The Nordic Criminal Model (NCM), which was orginally called the Swedish model and is now being marketed as the “equality” model, criminalises sex work by targeting clients and third parties. This legislation makes buying commercial sexual services and various third-party activities like being a driver, receptionist or work collaegue against the law.
Althought this model claims to protect sex workers by not criminalising them it is important to note that it is not possible to criminalise one side of a commerical sexual service transcation without putting all parties involved at risk. This legal model forces sex workers into dangerous work situations, targets ethnic miniorities and migrants, and has negative ramifications for families. It has also led to the continued punitive policing and arrest of sex workers.
The NCM began in Sweden where it was based on 1995-1997 parliamentary committees which presumed “no prostitution can be said to be of a volunary nature. All sex workers are victims without personal agency”. The Swedish government at the time was duped by partiarchical power structures and therefore purposely ignored the rights of sex workers, who are predominaently women. As an Amnesty International representative stated for the 2016 SA Parliamentary Committee into sex work law reform: “laws against buying sex and against the organisation of sex work can actually harm sex workers, and that’s often missed when talking about the Nordic model.”
A 2014 Norwegian Government’s Ministry of Justice report found that the Nordic Criminal Model legislation did not decrease demand for commercial sexual services. It had however, created a buyers market where violence against sex workers increased.

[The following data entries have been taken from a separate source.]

(* ===== verification/Decimal.v ===== *)
(** * Decimal numbers in strings

    What programs use of the C library to read and print decimal numbers: the
    digits of a number, [strtoul] and [strtol] in base 10 with their end pointer
    and overflow, and the conversion [%0*d] of printf.  A string is the list of
    its bytes before the NUL.  Shared by the components that parse options. *)

From Stdlib Require Import ZArith Lia.
From stdpp Require Import base numbers list.
From S2P Require Import Prelude.

Module Decimal.

Abbreviation bytes := (list Z).

(** ** Digits *)

Definition is_digit (c : Z) : bool := (48 <=? c) && (c <=? 57).

Definition isspace (c : Z) : bool := (c =? 32) || ((9 <=? c) && (c <=? 13)).

(** The value of digits that follow the value [acc]. *)
Definition digits_val (acc : Z) (l : bytes) : Z := foldl (λ v c, 10 * v + (c - 48)) acc l.

(** The longest prefix of digits, and the rest. *)
Fixpoint span_digits (l : bytes) : bytes * bytes :=
  match l with
  | c :: l' => if is_digit c then let '(d, r) := span_digits l' in (c :: d, r) else ([], l)
  | [] => ([], [])
  end.

Fixpoint dec_loop (fuel : nat) (z : Z) (acc : bytes) : bytes :=
  match fuel with
  | O => acc
  | S fuel => if z <? 10 then (48 + z) :: acc else dec_loop fuel (z / 10) ((48 + z mod 10) :: acc)
  end.

(** The digits of [z], which is not negative. *)
Definition dec (z : Z) : bytes := dec_loop (S (Z.to_nat (Z.log2 z))) z [].

(** The conversion [%0*d] of a number that is not negative. *)
Definition dec_padded (width z : Z) : bytes :=
  replicate (Z.to_nat width - length (dec z)) 48 ++ dec z.

(** ** strtoul and strtol in base 10, with a 64-bit long *)

Definition ULONG_MAX : Z := 2 ^ 64 - 1.
Definition LONG_MAX : Z := 2 ^ 63 - 1.
Definition LONG_MIN : Z := - 2 ^ 63.

Fixpoint skip_spaces (l : bytes) : bytes :=
  match l with
  | c :: l' => if isspace c then skip_spaces l' else l
  | [] => []
  end.

(** The sign, and what follows. *)
Definition sign (l : bytes) : bool * bytes :=
  match l with
  | c :: l' => if c =? 45 then (true, l') else if c =? 43 then (false, l') else (false, l)
  | [] => (false, [])
  end.

(** The value, the string from the end pointer on, and whether errno is ERANGE. *)
Definition strtoul (s : bytes) : Z * bytes * bool :=
  let '(neg, l) := sign (skip_spaces s) in
  let '(d, r) := span_digits l in
  match d with
  | [] => (0, s, false)
  | _ =>
      let v := digits_val 0 d in
      if ULONG_MAX <? v then (ULONG_MAX, r, true)
      else ((if neg : bool then u64 (- v) else v), r, false)
  end.

Definition strtol (s : bytes) : Z * bytes * bool :=
  let '(neg, l) := sign (skip_spaces s) in
  let '(d, r) := span_digits l in
  match d with
  | [] => (0, s, false)
  | _ =>
      let v := if neg : bool then - digits_val 0 d else digits_val 0 d in
      if v <? LONG_MIN then (LONG_MIN, r, true)
      else if LONG_MAX <? v then (LONG_MAX, r, true)
      else (v, r, false)
  end.

(** ** Lemmas *)

Lemma is_digit_spec c : is_digit c = true ↔ 48 ≤ c ≤ 57.
Proof. unfold is_digit. rewrite andb_true_iff, !Z.leb_le. done. Qed.

Lemma digits_val_app acc a b : digits_val acc (a ++ b) = digits_val (digits_val acc a) b.
Proof. apply foldl_app. Qed.

Lemma digits_val_acc l acc : digits_val acc l = acc * 10 ^ Z.of_nat (length l) + digits_val 0 l.
Proof.
  revert acc. induction l as [|c l IH]; intros acc; [cbn; lia|]. cbn [digits_val foldl length].
  fold (digits_val (10 * acc + (c - 48)) l). fold (digits_val (10 * 0 + (c - 48)) l).
  rewrite IH, (IH (10 * 0 + (c - 48))), Nat2Z.inj_succ, Z.pow_succ_r by lia. lia.
Qed.

Lemma digits_val_range l : Forall (λ c, is_digit c = true) l → 0 ≤ digits_val 0 l < 10 ^ Z.of_nat (length l).
Proof.
  induction l as [|c l IH] using rev_ind; [cbn; lia|]. rewrite Forall_app, Forall_singleton. intros [Hl Hc%is_digit_spec].
  specialize (IH Hl). rewrite digits_val_app, length_app. cbn [digits_val foldl length].
  rewrite Nat2Z.inj_add, Z.pow_add_r by lia. change (10 ^ Z.of_nat 1) with 10. fold (digits_val 0 l). lia.
Qed.

Lemma span_digits_app d r : Forall (λ c, is_digit c = true) d → (∀ c, head r = Some c → is_digit c = false) →
  span_digits (d ++ r) = (d, r).
Proof.
  intros Hd Hr. induction Hd as [|c d Hc _ IH]; cbn [app span_digits].
  - destruct r as [|c r]; [done|]. cbn. by rewrite Hr.
  - by rewrite Hc, IH.
Qed.

Lemma span_digits_Forall l : Forall (λ c, is_digit c = true) (span_digits l).1.
Proof.
  induction l as [|c l IH]; [constructor|]. cbn [span_digits]. destruct (is_digit c) eqn:E; [|constructor].
  destruct (span_digits l). by constructor.
Qed.

Lemma dec_loop_app fuel z acc : dec_loop fuel z acc = dec_loop fuel z [] ++ acc.
Proof.
  revert z acc. induction fuel as [|fuel IH]; intros z acc; [done|]. cbn [dec_loop]. destruct (z <? 10); [done|].
  rewrite IH, (IH _ [_]). by rewrite <-app_assoc.
Qed.

(** Enough fuel: the number has at most that many digits. *)
Lemma dec_loop_spec fuel z : 0 ≤ z → z < 2 ^ Z.of_nat fuel →
  Forall (λ c, is_digit c = true) (dec_loop fuel z []) ∧ digits_val 0 (dec_loop fuel z []) = z ∧
  (fuel ≠ 0%nat → (0 < length (dec_loop fuel z []))%nat) ∧
  (0 < z → 10 ^ (Z.of_nat (length (dec_loop fuel z [])) - 1) ≤ z).
Proof.
  revert z. induction fuel as [|fuel IH]; intros z H0 Hz; [cbn in *; split_and!; try done; lia|].
  rewrite Nat2Z.inj_succ, Z.pow_succ_r in Hz by lia. cbn [dec_loop]. destruct (Z.ltb_spec z 10).
  { split_and!; [constructor; [|constructor]; apply is_digit_spec; lia|cbn; lia|cbn; lia|cbn; lia]. }
  destruct (IH (z / 10)) as (H1 & H2 & _ & H4); [dlia|dlia|]. rewrite dec_loop_app.
  split; [|split; [|split]].
  - apply Forall_app. split; [done|]. constructor; [|constructor]. apply is_digit_spec. dlia.
  - rewrite digits_val_app, H2. cbn. dlia.
  - rewrite length_app. cbn. lia.
  - intros _. rewrite length_app, Nat2Z.inj_add. cbn [length].
    assert (10 ^ (Z.of_nat (length (dec_loop fuel (z / 10) [])) - 1) ≤ z / 10) as H5 by (apply H4; dlia).
    replace (Z.of_nat (length (dec_loop fuel (z / 10) [])) + Z.of_nat 1 - 1)
      with (Z.succ (Z.of_nat (length (dec_loop fuel (z / 10) [])) - 1)) by lia.
    destruct (dec_loop fuel (z / 10) []) as [|c l] eqn:E; [cbn in H2; dlia|]. cbn [length] in *.
    rewrite Z.pow_succ_r by lia. dlia.
Qed.

Lemma dec_spec z : 0 ≤ z → Forall (λ c, is_digit c = true) (dec z) ∧ digits_val 0 (dec z) = z ∧
  (0 < length (dec z))%nat ∧ (0 < z → 10 ^ (Z.of_nat (length (dec z)) - 1) ≤ z).
Proof.
  intros Hz. destruct (dec_loop_spec (S (Z.to_nat (Z.log2 z))) z Hz) as (H1 & H2 & H3 & H4).
  - pose proof (Z.log2_nonneg z). rewrite Nat2Z.inj_succ, Z2Nat.id by done.
    destruct (decide (z = 0)) as [->|]; [done|]. apply Z.log2_spec. lia.
  - by split_and!; [| |apply H3|].
Qed.

(** What is printed is read back. *)
Lemma strtoul_dec z r : 0 ≤ z ≤ ULONG_MAX → (∀ c, head r = Some c → is_digit c = false) →
  strtoul (dec z ++ r) = (z, r, false).
Proof.
  intros Hz Hr. destruct (dec_spec z) as (Hd & Hv & Hl & _); [lia|]. unfold strtoul.
  assert (skip_spaces (dec z ++ r) = dec z ++ r ∧ sign (dec z ++ r) = (false, dec z ++ r)) as [-> ->].
  { destruct (dec z) as [|c l] eqn:E; [cbn in Hl; lia|]. apply Forall_cons in Hd as [Hc%is_digit_spec _].
    cbn. unfold isspace. split; repeat match goal with |- context [?a =? ?b] => rewrite (proj2 (Z.eqb_neq a b)) by lia end; [|done].
    rewrite (proj2 (Z.leb_gt c 13)) by lia. by rewrite andb_false_r. }
  rewrite span_digits_app by done. rewrite Hv. destruct (dec z) as [|c l] eqn:E; [cbn in Hl; lia|].
  by rewrite (proj2 (Z.ltb_ge _ _)) by lia.
Qed.

Lemma dec_inj a b : 0 ≤ a → 0 ≤ b → dec a = dec b → a = b.
Proof. intros Ha Hb E. destruct (dec_spec a Ha) as (_ & <- & _), (dec_spec b Hb) as (_ & <- & _). by rewrite E. Qed.

(** A number below [10 ^ width] is printed with exactly [width] digits. *)
Lemma dec_padded_length width z : 0 ≤ z < 10 ^ width → 0 < width → Z.of_nat (length (dec_padded width z)) = width.
Proof.
  intros Hz Hw. unfold dec_padded. rewrite length_app, length_replicate. destruct (dec_spec z) as (_ & _ & Hl & Hp); [lia|].
  enough (Z.of_nat (length (dec z)) ≤ width) by lia. destruct (decide (z = 0)) as [->|]; [cbn; lia|].
  specialize (Hp ltac:(lia)). assert (Z.of_nat (length (dec z)) - 1 < width); [|lia].
  apply (Z.pow_lt_mono_r_iff 10); lia.
Qed.

Lemma dec_padded_val width z : 0 ≤ z → digits_val 0 (dec_padded width z) = z.
Proof.
  intros Hz. unfold dec_padded. rewrite digits_val_app. destruct (dec_spec z Hz) as (_ & Hv & _).
  assert (digits_val 0 (replicate (Z.to_nat width - length (dec z)) 48) = 0) as ->; [|done].
  induction (Z.to_nat width - length (dec z))%nat as [|n IH]; [done|]. cbn [replicate digits_val foldl]. exact IH.
Qed.

Lemma dec_padded_inj width a b : 0 ≤ a → 0 ≤ b → dec_padded width a = dec_padded width b → a = b.
Proof. intros Ha Hb E. by rewrite <-(dec_padded_val width a Ha), <-(dec_padded_val width b Hb), E. Qed.

End Decimal.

What Happens Under the NCM?
Under the Nordic Criminal Model sex workers are unable to access their human rights to autonomy and agency, face barriers to reporting crimes, are at a greater risk of violence and are entrapped by police.
Under the NCM legislation in Oslo, Norway, sex workers were targeted by police in “Operation Homeless”. Police would either entrap workers or use information provided when workers reported a crime to locate the sex worker’s address. The police then threatened the landlord with criminal charges if they did not evict the sex worker immediately or, if the sex worker owned the properity, they would arrest and charge the sex worker. Once a worker was listed as an evicted sex worker, it became very difficult to find new housing (Ulla Bjørndahl Oslo 2012). It is illegal in Sweden to rent a room to a sex worker. If they own their own home, it can be seized if used for sex work.
Sex workers continue to experience high levels of stigma and discrimination under the NCM. This legislation was specifically intentioned to increase stigma as this was seen as a positive result that would deter people from entering the industry. (Skarhed 2010).
Part of the Nordic Criminal Model is to criminalise sex workers working together. This is a key strategy used by sex workers for safety but under NCM it is seen as “benefiting from the proceeds of prostitution”. In Norway and Sweden this particular law can also criminalise sex workers’ partners and any adult children living with them (Chu and Glass 2013-14).
Shifting criminalisation to clients means that there are less safe clients. Clients that intend to abuse or assault sex workers and who are aggressive or dangerous, especially those who are purchasing sex on the street are more likely to seek services knowning sex workers are unlikely to report crimes (UNAIDS 2009, ScotPEP 2015).
A raft of laws within the Nordic Criminal Models employed in Norway, France, Canada and Sweden are used to unjustifiable remove sex worker’s children and deport migrant workers (Amnesty International 2015).
In Ireland, about a year after the NCM was enacted 55 people had been arrested for sex work-related charges. Only 2 of these arrests were clients. The rest? Sex workers charged for working together, using a receptionist, renting a unit or just for advertising a service.